Biology
Pharmacology and biochemistry, biological effect
Carnosine is a 100% natural substance - dipeptide made up of the two amino acids (ß-Alanyl -L-histidine). It is often called a neuropeptide for its protective effects in the brain. It occurs normally in the body. Based on new studies, its maximum concentration is in the skeletal muscles, heart, cerebellum and brain. Homocarnosine is only in the brain and cerebellum. It was not found in blood plasma, liver, kidney or lungs.
The chemical formula of L - carnosine
(NH2CH2CH2CONHCH (C4H5N2) CO2H)
Carnosine works more effectively with other biological antioxidants, e.g. vit. C, E, zinc and selenium and reduces its consumption in tissues. In the organism, it is formed from amino acids alanine and histidine by an enzyme called carnosine-synthase. This reaction runs mostly in the brain and muscles. Another enzyme group, dipeptidases aka carnosinase, decomposes carnosine in blood and tissue. Many scientists believe, and their studies confirm, that the degradation of carnosine to alanine and histidine may be responsible for some positive carnosine properties. In this case, degradation has a positive effect.
Meat is the main external source of carnosine. Absorption of carnosine from food is from 30 to 70 % (depending on the content of other amino acids in the meal), but the absorption goes over 70% whilst supplementing pure carnosine. Almost all carnosine is absorbed in the upper parts of the small intestine (in jejunum, but not in the ileum ). The blood afterwards distributes carnosine to muscles, heart, brain and another organs. Human plasma does not contain a measurable amount of carnosine, therefore blood tests are not suitable for eventual carnosine deficiency testing - unlike e.g. horses, whose plasma contains more than 100 μmol/l. However, in plasma the content of carnosine increases through muscle injury, so the amount of the carnosine in plasma can detect muscle injuries.
Main biological functions of carnosine:
- It buffers pH (lactic acid) in the muscles during exercise
- Chelates heavy metal ions (especially copper and zinc)
- Scavenges reactive oxygen species, strong antioxidant
- Scavenges active glucose molecules - prevention of glycation
- Prevents protein carbonylation - so called carnosylation (glycation and carbonylation - typical protein aging processes)
- Aldehyde-sequestring
- Has a preventive effect of biomacromolecule modification, ie maintains their normal functionality also under the oxidative stress condition ( conditions of the production of free radicals and lack of antioxidant capacity)
- Neurotransmitter
- Protective effect on proteasome
Conclusions:
Carnosine removes aldehydes and is capable of eliminating final harmful metabolism waste products, such as degraded parts of proteins (damaged protein, sugar, phospholipid chains), while acting as a key substance for new, more resistant structures. As a nutritional supplement, carnosine is a possible modulator of diabetes complications, atherosclerosis, Alzheimer and Parkinson´s diseases, epilepsy, autism, dyslexia, schizophrenia, and similar syndromes.

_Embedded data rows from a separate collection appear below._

(* ===== verification/Random.v ===== *)
(** * Random numbers

    [stdlib/arc4random_buf.c] (the ChaCha20 keystream and the generator that
    is rekeyed from it), [arc4random.c], [arc4random_uniform.c] and [rand.c].

    Fixed arrays are lists that keep the declared length ([chacha_wf],
    [rs_wf]); the entropy the kernel supplies and the process identifier are
    parameters, threaded through a world [W].  The mutexes are not modelled:
    each function is the critical section they protect.  Of the two builds the
    user-space one is modelled, not the [__is_sortix_libk] one. *)

From stdpp Require Import base list numbers.
From Stdlib Require Import ZArith Lia.
From S2P Require Import Prelude.

#[local] Open Scope Z_scope.

Module Random.

(** ** ChaCha *)

Record chacha := { input : list Z }.

Definition chacha_read_little_uint32 (buf : list Z) : Z :=
  Z.lor (Z.lor (Z.lor (Z.shiftl (buf !!! 0%nat) 0) (Z.shiftl (buf !!! 1%nat) 8))
               (Z.shiftl (buf !!! 2%nat) 16)) (Z.shiftl (buf !!! 3%nat) 24).

(** [ctx->input[at + i] = chacha_read_little_uint32(key + i * 4)] for [i < n]. *)
Fixpoint store_words (n : nat) (at_ : nat) (inp key : list Z) : list Z :=
  match n with
  | O => inp
  | S n => store_words n (S at_) (<[at_ := chacha_read_little_uint32 key]> inp) (drop 4 key)
  end.

(** "expand 32-byte k" *)
Definition sigma : list Z :=
  [101; 120; 112; 97; 110; 100; 32; 51; 50; 45; 98; 121; 116; 101; 32; 107].

Definition chacha_keysetup (ctx : chacha) (key : list Z) : chacha :=
  {| input := store_words 8 4 (store_words 4 0 (input ctx) sigma) key |}.

Definition chacha_ivsetup (ctx : chacha) (iv : list Z) : chacha :=
  {| input := store_words 2 14 (<[13%nat := 0]> (<[12%nat := 0]> (input ctx))) iv |}.

Definition chacha_rotate (v n : Z) : Z := Z.lor (u32 (Z.shiftl v n)) (Z.shiftr v (32 - n)).

Definition chacha_quarter_round (a b c d : Z) : Z * Z * Z * Z :=
  let a := u32 (a + b) in
  let d := chacha_rotate (Z.lxor d a) 16 in
  let c := u32 (c + d) in
  let b := chacha_rotate (Z.lxor b c) 12 in
  let a := u32 (a + b) in
  let d := chacha_rotate (Z.lxor d a) 8 in
  let c := u32 (c + d) in
  let b := chacha_rotate (Z.lxor b c) 7 in
  (a, b, c, d).

Definition quarter (i j k l : nat) (work : list Z) : list Z :=
  let '(a, b, c, d) :=
    chacha_quarter_round (work !!! i) (work !!! j) (work !!! k) (work !!! l) in
  <[l := d]> (<[k := c]> (<[j := b]> (<[i := a]> work))).
Lemma good_set flags p t rest s0 s e :
  nonul p → nonul s → (length p + length s < fuel)%nat →
  bracket (path (opts_of flags)) p = Some (t, rest) →
  good flags (ch "[" :: p) (s0 :: s)
    (b ← matches_bracket_pattern s0 (ch "[" :: p) flags;
     if negb b then Ret (FNM_NOMATCH, e)
     else fnmatch_at fuel rest s (Z.lor flags FNM_NOT_LEADING) e).
Proof.
  intros Hp Hs Hfuel Hb.
  assert (token_of (opts_of flags) (ch "[" :: p) = Some (t, rest)) as Ht by (cbn -[bracket opts_of path]; by rewrite Hb).
  destruct (matches_bracket flags p t rest s0 Hp Hb) as (neg & its & b & -> & E & Hin).
  rewrite (outcome_bind_eq _ _ _ E).
  assert (nonul rest ∧ (length rest <= length p)%nat) as [Hrest Hlen].
  { apply bracket_set in Hb as (? & ? & body & _ & (pre & -> & _)%items_rest & Hbody & _).
    destruct Hbody as [<-|[d ->]]; [|inversion Hp]; subst.
    - apply Forall_app in Hp as [_ ?]. rewrite length_app. split; [done|lia].
    - match goal with H : nonul (pre ++ rest) |- _ => apply Forall_app in H as [_ ?] end.
      cbn [length]. rewrite length_app. split; [done|lia]. }
  destruct b; cbn [negb].
  - eapply good_same; [apply IH; [done..|lia]|apply opts_next|apply tail_elem|].
    rewrite leading_next. intros Hn. rewrite (glob_inv _ (leading flags)), Ht.
    split; [|by intros (c & s' & [= <- <-] & _ & ?)]. intros. eexists _, _. by rewrite <- Hin.
  - apply good_nomatch. intros Hn. rewrite glob_inv, Ht.
    intros (c & s' & [= <- <-] & H & _). by apply Hin in H.
Qed.

Lemma good_escape flags p1 p s0 s e :
  nonul (ch "\" :: p1 :: p) → nonul (s0 :: s) → (S (length (p1 :: p) + length s) < fuel)%nat →
  has flags FNM_NOESCAPE = false →
  good flags (ch "\" :: p1 :: p) (s0 :: s)
    (if fold_case flags p1 =? fold_case flags s0
     then fnmatch_at fuel p s (literal_flags flags (fold_case flags p1)) e
     else if fold_case flags (ch "\") =? fold_case flags s0
     then fnmatch_at fuel (p1 :: p) s (literal_flags flags (fold_case flags s0)) e
     else Ret (FNM_NOMATCH, e)).
Proof.
  intros Hp Hs Hfuel He. set (o := opts_of flags).
  assert (token_of o (ch "\" :: p1 :: p) = Some (Lit p1, p)) as Ht
    by (cbn; by rewrite He).
  destruct (Z.eqb_spec (fold_case flags p1) (fold_case flags s0)) as [Ec|Ec].
  - inversion_clear Hp as [|? ? _ Hp']. inversion_clear Hp' as [|? ? _ Hp].
    inversion_clear Hs as [|? ? _ Hs'].
    eapply good_same; [apply IH; [done..|simpl in *; lia]|apply opts_literal|apply tail_elem|].
    fold o. intros Hn. rewrite (glob_inv o (leading flags)), Ht, leading_literal, Ec. fold o.
    split; [by eauto 10|]. by intros (d & s' & [= <- <-] & _ & ?).
  - apply good_literal; [done..|]. intros Hn. right. split.
    + destruct Hn as [Hn|Hn]; [cbn in Hn; congruence|]. intros E. apply Hn, elem_of_cons. left.
      inversion_clear Hs as [|? ? Hs0 _]. inversion_clear Hp as [|? ? Hp0 _].
      symmetry. apply (fold_backslash flags s0 Hs0). rewrite <- E. by apply fold_backslash.
    + fold o. rewrite glob_inv, Ht. by intros (d & s' & [= <- <-] & ? & _).
Qed.

End Step.

Lemma token_star o p0 p p' : token_of o (p0 :: p) = Some (Star, p') → p0 = ch "*".
Proof.
  unfold token_of. destruct (Z.eqb_spec p0 (ch "*")); [done|].
  destruct (p0 =? ch "?"); [done|]. destruct (_ && _); [by destruct p|].
  destruct (p0 =? ch "["); [|done].
  destruct (bracket (path o) p) as [[t r]|] eqn:E; [|done]. intros [= -> ->].
  by apply bracket_set in E as (? & ? & ? & ? & _).
Qed.

(** A token other than a star needs a character. *)
Lemma glob_empty o l p0 p : p0 ≠ ch "*" → ~ glob o l (p0 :: p) [].
Proof.
  intros Hp H. apply glob_inv in H.
  destruct (token_of o (p0 :: p)) as [[[] p']|] eqn:E; [by apply token_star in E|..].
  - by destruct H as (? & ? & ? & _).
  - by destruct H as (? & ? & ? & _).
  - by destruct H as (? & ? & ? & _).
  - by destruct H.
Qed.

Lemma token_plain o p0 p :
  p0 ≠ ch "*" → p0 ≠ ch "?" → (p0 ≠ ch "\" ∨ noescape o = true) →
  (p0 = ch "[" → bracket (path o) p = None) →
  token_of o (p0 :: p) = Some (Lit p0, p).
Proof.
  intros H1 H2 H3 H4. unfold token_of.
  rewrite (proj2 (Z.eqb_neq _ _) H1), (proj2 (Z.eqb_neq _ _) H2).
  replace ((p0 =? ch "\") && negb (noescape o)) with false.
  - case_if; [by rewrite H4|done].
  - destruct H3 as [H3| ->]; [by rewrite (proj2 (Z.eqb_neq _ _) H3)|by rewrite andb_false_r].
Qed.

Lemma fnmatch_good fuel p s flags e :
  nonul p → nonul s → (length p + length s < fuel)%nat →
  good flags p s (fnmatch_at fuel p s flags e).
Proof.
  revert p s flags e. induction fuel as [|fuel IH]; intros p s flags e Hp Hs Hfuel; [lia|].
  destruct p as [|p0 p].
  { cbn [fnmatch_at hd tl]. destruct s as [|s0 s].
    - exists 0, e. split_and!; [done|auto|]. intros _. split; [constructor|done].
    - inversion_clear Hs as [|? ? H0 _]. rewrite (proj2 (Z.eqb_neq _ _)) by by apply not_eq_sym, fold_pos.
      apply good_nomatch. intros _. rewrite glob_inv. by intros []. }
  destruct (decide (p0 = ch "*")) as [->|Hstar]; [by apply good_star|].
  cbn [fnmatch_at hd tl length] in *. rewrite (proj2 (Z.eqb_neq _ _) Hstar).
  destruct s as [|s0 s]; [apply good_nomatch; intros _; by apply glob_empty|].
  pose proof Hp as Hpp. inversion_clear Hpp as [|? ? _ Hp'].
  pose proof Hs as Hss. inversion_clear Hss as [|? ? _ Hs']. cbn [length] in Hfuel.
  destruct (is_allowed_bracket_pattern (p0 :: p) flags) as [rest|] eqn:Ea.
  { destruct (decide (p0 = ch "[")) as [->|]; [|by rewrite allowed_other in Ea].
    rewrite allowed_bracket in Ea. destruct (bracket _ p) as [[t r]|] eqn:Eb; [|done].
    injection Ea as <-. eapply good_set; [done..|lia|done]. }
  assert (p0 = ch "[" → bracket (path (opts_of flags)) p = None) as Hbr.
  { intros ->. rewrite allowed_bracket in Ea. by destruct (bracket _ p) as [[]|]. }
  destruct (negb (has flags FNM_NOESCAPE) && (p0 =? ch "\")) eqn:Eesc.
  { b2p. subst p0. destruct p as [|p1 p].
    - exists (-1), (Some EINVAL). split_and!; [done|auto|]. intros _. split; [done|].
      rewrite glob_inv. cbn. by rewrite H; intros [].
    - apply good_escape; [done..|simpl in *; lia|done]. }
  destruct (Z.eqb_spec p0 (ch "?")) as [->|Hq]; [apply good_one; [done..|lia]|].
  apply good_literal; [done..|simpl; lia|]. intros _. left. apply token_plain; try done.
  apply andb_false_iff in Eesc as [He|He]; [right; by apply negb_false_iff|left].
  by apply Z.eqb_neq.
Qed.

(** C37.  [fnmatch] on null-terminated strings returns for every combination of
    flags: it never looks past a terminator, and the answer is 0, [FNM_NOMATCH]
    or the error -1.  If [FNM_NOESCAPE] is given, or the string has no backslash,
    the answer is 0 exactly for the strings the pattern stands for: stars and
    question marks that stop at slashes and leading periods, bracket expressions,
    escapes and case folding.  Otherwise a backslash of the string can be
    mistaken for the pattern's own: see [escaped_backslash]. *)
Theorem fnmatch_glob p s flags e :
  nonul p → nonul s →
  ∃ r e', fnmatch p s flags e = Ret (r, e') ∧ (r = 0 ∨ r = FNM_NOMATCH ∨ r = -1)
    ∧ (noescape (opts_of flags) = true ∨ ch "\" ∉ s →
       r = 0 ↔ glob (opts_of flags) (leading flags) p s).
Proof. intros Hp Hs. apply (fnmatch_good _ p s flags e Hp Hs). lia. Qed.

Lemma fnmatch_glob_witness :
  nonul (lit "[!a]*") ∧ nonul (lit "b/c") ∧
  ∃ r e', fnmatch (lit "[!a]*") (lit "b/c") 0 None = Ret (r, e') ∧ r = 0
          ∧ glob (opts_of 0) true (lit "[!a]*") (lit "b/c").
Proof.
  assert (nonul (lit "[!a]*")) as Hp by (repeat constructor; lia).
  assert (nonul (lit "b/c")) as Hs by (repeat constructor; lia).
  split; [exact Hp|]. split; [exact Hs|].
  destruct (fnmatch_glob (lit "[!a]*") (lit "b/c") 0 None Hp Hs) as (r & e' & E & _ & H).
  exists r, e'. assert (r = 0) as Hr by (vm_compute in E; congruence).
  split; [exact E|]. split; [exact Hr|]. apply H; [|exact Hr].
  right. rewrite !elem_of_cons, elem_of_nil. lia.
Defined.

End Fnmatch.
Lemma print_sep t junk :
  (length t < length (t ++ junk))%nat →
  ∃ junk', length ((t ++ sep t) ++ junk') = length (t ++ junk) ∧
    (if negb (Z.of_nat (length t) =? 0)
        && negb ((t ++ junk) !!! Z.to_nat (Z.of_nat (length t) - 1) =? ch ":") then
       buffer ← write_at (t ++ junk) (Z.of_nat (length t)) [ch ":"];
       Ret (buffer, Z.of_nat (length t) + 1)
     else Ret (t ++ junk, Z.of_nat (length t)))
    = Ret ((t ++ sep t) ++ junk', Z.of_nat (length (t ++ sep t))).
Proof.
  intros Hl. unfold sep. destruct t as [|c t _] using rev_ind.
  { exists junk. done. }
  rewrite last_snoc, !length_app in *. cbn [length] in *.
  rewrite (proj2 (Z.eqb_neq _ 0)) by lia. cbn [negb andb].
  replace (Z.to_nat (Z.of_nat (length t + 1) - 1)) with (length t) by lia.
  assert (((t ++ [c]) ++ junk) !!! length t = c) as ->
    by (rewrite <- app_assoc; by apply list_lookup_total_middle).
  destruct (Z.eqb_spec c (ch ":")); cbn [negb].
  - exists junk. rewrite app_nil_r, <- app_assoc, length_app. split; [rewrite !length_app; simpl; lia|].
    do 2 f_equal. simpl. lia.
  - exists (drop 1 junk). split; [repeat (rewrite length_app || cbn [length]); rewrite length_drop; lia|].
    rewrite write_at_prefix; [|rewrite length_app; simpl; lia|simpl; lia].
    cbn [mbind outcome_bind length]. rewrite <- !app_assoc. do 2 f_equal.
    repeat (rewrite length_app || cbn [length]). lia.
Qed.

Lemma print_one fuel i ip z t junk :
  length (t ++ junk) = 46%nat → (length t <= 40)%nat → (i < 8)%nat → compresses z i = false →
  0 <= group ip i < 65536 →
  ∃ junk', length ((t ++ sep t ++ hexs (group ip i)) ++ junk') = 46%nat ∧
    print_groups (S fuel) i ip z (t ++ junk) (Z.of_nat (length t))
    = print_groups fuel (S i) ip z ((t ++ sep t ++ hexs (group ip i)) ++ junk')
        (Z.of_nat (length (t ++ sep t ++ hexs (group ip i)))).
Proof.
  intros Hl Ht Hi Hz Hg. destruct (hexs_spec _ Hg) as (_ & _ & _ & Hh).
  destruct (print_sep t junk) as (junk1 & Hl1 & E); [lia|].
  assert (length (sep t) <= 1)%nat as Hsep by (unfold sep; repeat case_match; simpl; lia).
  rewrite Hl in Hl1. set (u := t ++ sep t) in *.
  assert (length u <= 41)%nat as Hu by (unfold u; rewrite length_app; lia).
  rewrite length_app in Hl1.
  assert (length junk1 = (46 - length u)%nat) as Hj by lia.
  pose proof (Printf.vsnprintf_run junk1 [] _ _ _ _ (formatted_hex _ Hg)) as Hv. cbv zeta in Hv.
  rewrite (proj2 (Nat.eqb_neq _ 0)), take_ge, Nat.min_r in Hv by lia.
  eexists ([0] ++ drop (S (length (hexs (group ip i)))) junk1). rewrite (app_assoc t). fold u. split.
  { repeat (rewrite length_app || cbn [length]). rewrite length_drop. lia. }
  cbn [print_groups]. rewrite (proj2 (Nat.leb_gt 8 i)) by lia. fold (compresses z i). rewrite Hz.
  rewrite (outcome_bind_eq _ _ _ E). rewrite Nat2Z.id, drop_app_length, take_app_length.
  replace (INET6_ADDRSTRLEN - Z.of_nat (length u)) with (Z.of_nat (length junk1))
    by (unfold INET6_ADDRSTRLEN; lia).
  rewrite (outcome_bind_eq _ _ _ Hv). rewrite wrapu_id by (unfold in_u; lia).
  rewrite <- app_assoc. f_equal. rewrite length_app. lia.
Qed.
(* ===== verification/HeapInv.v ===== *)
(** * The invariant of the heap

    The representation of a heap by its parts, its chunks and the lists of the
    bins, and that the operations on chunks of [Heap] keep it. *)

From S2P Require Import Prelude Memory MemFuncs Heap.
From stdpp Require Import base list numbers gmap.
From Stdlib Require Import ZArith Lia.
Import Mem MemFuncs Heap.

#[local] Open Scope Z_scope.

Module HeapInv.

(** ** Words *)

Definition wd (m : mem) (a v : Z) : Prop :=
  a mod 8 = 0 ∧ in_u 64 v ∧ bytes_at m a (le_split 8 v).

Definition put (m : mem) (a v : Z) : mem := mem_write m a (le_split 8 v).

Lemma le_split_byte n v : Forall is_byte (le_split n v).
Proof.
  revert v. induction n as [|n IH]; intros v; simpl; [done|].
  constructor; [unfold is_byte; apply Z.mod_pos_bound; lia|apply IH].
Qed.

Lemma load_bytes_le n m a v :
  0 <= v < 256 ^ Z.of_nat n → bytes_at m a (le_split n v) → load_bytes n a m = Ret (v, m).
Proof.
  revert a v. induction n as [|n IH]; intros a v Hv Hb; cbn [load_bytes le_split].
  - change (256 ^ Z.of_nat 0) with 1 in Hv. replace v with 0 by lia. done.
  - change (le_split (S n) v) with ([v mod 256] ++ le_split n (v / 256)) in Hb.
    apply bytes_at_app in Hb as [[_ Hx] Hl]. specialize (Hx O ltac:(simpl; lia)). cbn in Hx.
    rewrite Z.add_0_r in Hx. rewrite Nat2Z.inj_succ, Z.pow_succ_r in Hv by lia.
    step (load_run _ _ _ Hx).
    assert (E : load_bytes n (a + 1) m = Ret (v / 256, m)).
    { apply IH; [|exact Hl]. split; [apply Z.div_pos; lia|apply Z.div_lt_upper_bound; lia]. }
    step E. unfold mret, M_ret. do 2 f_equal. rewrite (Z.div_mod v 256) at 3 by lia. lia.
Qed.

Lemma wd_load m a v : wd m a v → load_le 8 a m = Ret (v, m).
Proof.
  intros (Ha & Hv & Hb). unfold load_le. change (Z.of_nat 8) with 8. rewrite Ha. change (0 =? 0) with true.
  cbn match. by apply load_bytes_le.
Qed.

Lemma ld_run s a v : wd (hmem s) a v → ld a s = Ret (v, s).
Proof. intros H. unfold ld, on_mem. rewrite (wd_load _ _ _ H). by destruct s. Qed.

Lemma st_run s a v :
  a mod 8 = 0 → mapped (hmem s) a 8 → st a v s = Ret ((), set_mem (put (hmem s) a v) s).
Proof.
  intros Ha Hm. unfold st, on_mem, store_le. change (Z.of_nat 8) with 8. rewrite Ha. change (0 =? 0) with true.
  cbn match. by rewrite store_bytes_run.
Qed.

Lemma wd_put_eq m a v : a mod 8 = 0 → in_u 64 v → wd (put m a v) a v.
Proof. intros. split_and!; [done..|]. apply bytes_at_write, le_split_byte. Qed.

Lemma wd_put_ne m a v b w : wd m a v → b mod 8 = 0 → a ≠ b → wd (put m b w) a v.
Proof.
  intros (Ha & Hv & Hm) Hb Hne. split_and!; [done..|]. apply bytes_at_frame; [done|].
  unfold disjoint_from. rewrite !length_le_split. 
  pose proof (Z.div_mod a 8). pose proof (Z.div_mod b 8). lia.
Qed.

Lemma wd_mapped m a v : wd m a v → mapped m a 8.
Proof. intros (_ & _ & H). apply bytes_at_mapped in H. by rewrite length_le_split in H. Qed.

Lemma wd_fun m a v w : wd m a v → wd m a w → v = w.
Proof. intros H1%wd_load H2%wd_load. congruence. Qed.

Lemma wd_agree m m' a v : wd m a v → (∀ x, a <= x < a + 8 → m' !! x = m !! x) → wd m' a v.
Proof.
  intros (Ha & Hv & H1 & H2) H. split_and!; [done..|]. split; [done|].
  intros i Hi. rewrite H; [by apply H2|]. rewrite length_le_split in Hi. lia.
Qed.

Lemma put_out m a v x : x < a ∨ a + 8 <= x → put m a v !! x = m !! x.
Proof. intros H. apply mem_write_out. by rewrite length_le_split. Qed.

Lemma mapped_put m a v b n : mapped m b n → mapped (put m a v) b n.
Proof. apply mapped_write. Qed.

(** ** Bins *)

Definition bin_of (n : Z) : nat := Z.to_nat (Z.log2 n).

Lemma size_of_bin i : (i < 64)%nat → heap_size_of_bin i = 2 ^ Z.of_nat i.
Proof.
  intros Hi. unfold heap_size_of_bin. rewrite shiftl_mul by lia. rewrite Z.mul_1_l.
  apply wrapu_id. split; [lia|]. apply Z.pow_lt_mono_r; lia.
Qed.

Heavy metal ions, copper and zinc are released during common synaptic activity. These metals are reduced to their ionized forms in the mild acidic environment (which is characteristic for Alzheimer´s disease), and thus become toxic for neural systems. Research has proven that carnosine neutralises (by buffering) copper and zinc toxicity in the brain.
Carnosine also in vitro suppresses non enzymatic glycation and protein cross linking, caused by reactive aldehydes, monosacharides aldose and ketose, some of the triose intermediary products and malondialdehyde (MDA - product of lipid peroxidation, i.e. product formed in fat substances oxidation). Carnosine suppresses the formation of MDA induced in advanced glycosylation end products – AGEs). It also suppresses the formation of cross-linked DNA proteins, induced by aldehyde and formaldehyde. The lipid peroxidation product, MDA, creates adducts with proteins detected in routine tests as evidence of protein carbonylation.